Atrapsalta furcilla

Scientific classification
- Kingdom: Animalia
- Phylum: Arthropoda
- Clade: Pancrustacea
- Class: Insecta
- Order: Hemiptera
- Suborder: Auchenorrhyncha
- Family: Cicadidae
- Genus: Atrapsalta
- Species: A. furcilla
- Binomial name: Atrapsalta furcilla Owen & Moulds, 2016

= Atrapsalta furcilla =

- Genus: Atrapsalta
- Species: furcilla
- Authority: Owen & Moulds, 2016

Species of cicada

Atrapsalta furcilla is a species of cicada, also known as the southern mountain squeaker, in the true cicada family, Cicadettinae subfamily and Cicadettini tribe. It is endemic to Australia. It was described in 2016 by entomologists Christopher Owen and Maxwell Sydney Moulds.

==Etymology==
The species epithet furcilla comes from Greek furcilla (‘yellow’) with reference to the yellow-coloured upper pygofer lobes of the males.

==Description==
The length of the forewing is 14–18 mm.

==Distribution and habitat==
The species occurs in the cooler, highland regions of south-eastern Australia from Clandulla in New South Wales, through the Australian Capital Territory and much of eastern and southern Victoria, to extreme south-eastern South Australia, as well as Tasmania.
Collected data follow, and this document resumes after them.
Lemma normalized_from_endsClean (s : string) :
  forall b, normalized_from b s = true -> endsClean s = true.
Proof.
  induction s as [|a s IH]; intros b H; [reflexivity|].
  cbn [normalized_from] in H. cbn [endsClean].
  destruct (isWhiteSpace a) eqn:Ha.
  - apply andb_true_iff in H as [_ H].
    destruct s; [discriminate | exact (IH _ H)].
  - destruct s; [reflexivity | exact (IH _ H)].
Qed.

Lemma normalized_from_startsClean (s : string) :
  normalized_from true s = true -> startsClean s = true /\ s <> "".
Proof.
  destruct s as [|a s]; [discriminate|]. cbn [normalized_from startsClean].
  destruct (isWhiteSpace a); [discriminate|]. intros _. split; [reflexivity|discriminate].
Qed.

Lemma replaceRuns_normalized (s : string) :
  forall b, normalized_from b s = true -> replaceRuns b s = s.
Proof.
  induction s as [|a s IH]; intros b H; [reflexivity|].
  cbn [normalized_from] in H. cbn [replaceRuns].
  destruct (isWhiteSpace a).
  - apply andb_true_iff in H as [H Hs]. apply andb_true_iff in H as [Hb Ha].
    apply negb_true_iff in Hb. subst b.
    apply Ascii.eqb_eq in Ha. subst a. rewrite (IH _ Hs). reflexivity.
  - rewrite (IH _ H). reflexivity.
Qed.

Lemma replaceRuns_flag (s : string) (b : bool) :
  startsClean s = true -> replaceRuns b s = replaceRuns false s.
Proof.
  destruct s as [|a s]; [reflexivity|]. cbn [startsClean replaceRuns].
  intros H. apply negb_true_iff in H. rewrite H. reflexivity.
Qed.

Lemma replaceRuns_gives_normalized (s : string) :
  forall b,
    endsClean s = true -> (b = true -> s <> "") ->
    normalized_from b (replaceRuns b s) = true.
Proof.
  induction s as [|a s IH]; intros b He Hb.
  - destruct b; [exfalso; apply Hb; reflexivity | reflexivity].
  - cbn [replaceRuns]. cbn [endsClean] in He.
    destruct (isWhiteSpace a) eqn:Ha.
    + assert (Hs : s <> "").
      { destruct s; [discriminate He | discriminate]. }
      assert (He' : endsClean s = true) by (destruct s; [contradiction | exact He]).
      destruct b.
      * apply IH; auto.
      * cbn [normalized_from]. change (isWhiteSpace " ") with true.
        cbn [negb andb]. change (Ascii.eqb " " " ") with true.
        apply IH; auto.
    + cbn [normalized_from]. rewrite Ha.
      apply IH; [destruct s; [reflexivity | exact He] | discriminate].
Qed.

Lemma trim_empty : trim "" = "".
Proof. reflexivity. Qed.

(** Trimming and collapsing gives a normalized string. *)
Lemma collapse_trim_normalized (s : string) :
  normalized (collapseWhiteSpace (trim s)) = true.
Proof.
  unfold normalized, collapseWhiteSpace, trim.
  pose proof (trimEnd_endsClean (trimStart s)) as He.
  pose proof (trimEnd_startsClean _ (trimStart_startsClean s)) as Hs.
  destruct (trimEnd (trimStart s)) as [|a t] eqn:E; [reflexivity|].
  apply orb_true_iff. right.
  rewrite <- (replaceRuns_flag (String a t) true Hs).
  apply replaceRuns_gives_normalized; [exact He | discriminate].
Qed.

(** A normalized string is left as it is. *)
Lemma collapse_trim_fixed (s : string) :
  normalized s = true -> collapseWhiteSpace (trim s) = s.
Proof.
  unfold normalized. intros H. apply orb_true_iff in H as [H|H].
  - apply String.eqb_eq in H. subst s. reflexivity.
  - destruct (normalized_from_startsClean s H) as [Hs _].
    rewrite (trim_clean s Hs (normalized_from_endsClean s _ H)).
    unfold collapseWhiteSpace. rewrite <- (replaceRuns_flag s true Hs).
    apply replaceRuns_normalized. exact H.
Qed.

Lemma normalized_from_append (x y : string) :
  forall b,
    normalized_from b x = true -> x <> "" ->
    normalized_from true y = true ->
    normalized_from b (x +:+ String " " y) = true.
Proof.
  induction x as [|a x IH]; intros b Hx Hne Hy; [contradiction|].
  rewrite append_cons. cbn [normalized_from] in *.
  destruct (isWhiteSpace a).
  - apply andb_true_iff in Hx as [Hba Hx]. rewrite Hba. cbn [andb].
    apply IH; [exact Hx | destruct x; [discriminate | discriminate] | exact Hy].
  - destruct x as [|a' x'].
    + change ("" +:+ String " " y) with (String " " y).
      cbn [normalized_from]. change (isWhiteSpace " ") with true.
      change (Ascii.eqb " " " ") with true. exact Hy.
    + apply IH; [exact Hx | discriminate | exact Hy].
Qed.

Lemma concat_cons_ne (sep x : string) (l : list string) :
  l <> [] -> String.concat sep (x :: l) = x +:+ sep +:+ String.concat sep l.
Proof. destruct l; [contradiction | reflexivity]. Qed.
So far, one individual has been sighted in the Mount Lofty Ranges. The associated habitat includes cool temperate eucalypt forests.

==Behaviour==
Adults are heard from November to February, clinging to the main trunks and upper branches of the eucalypts, uttering two-part calls, the second a syncopated ticking with short buzz notes.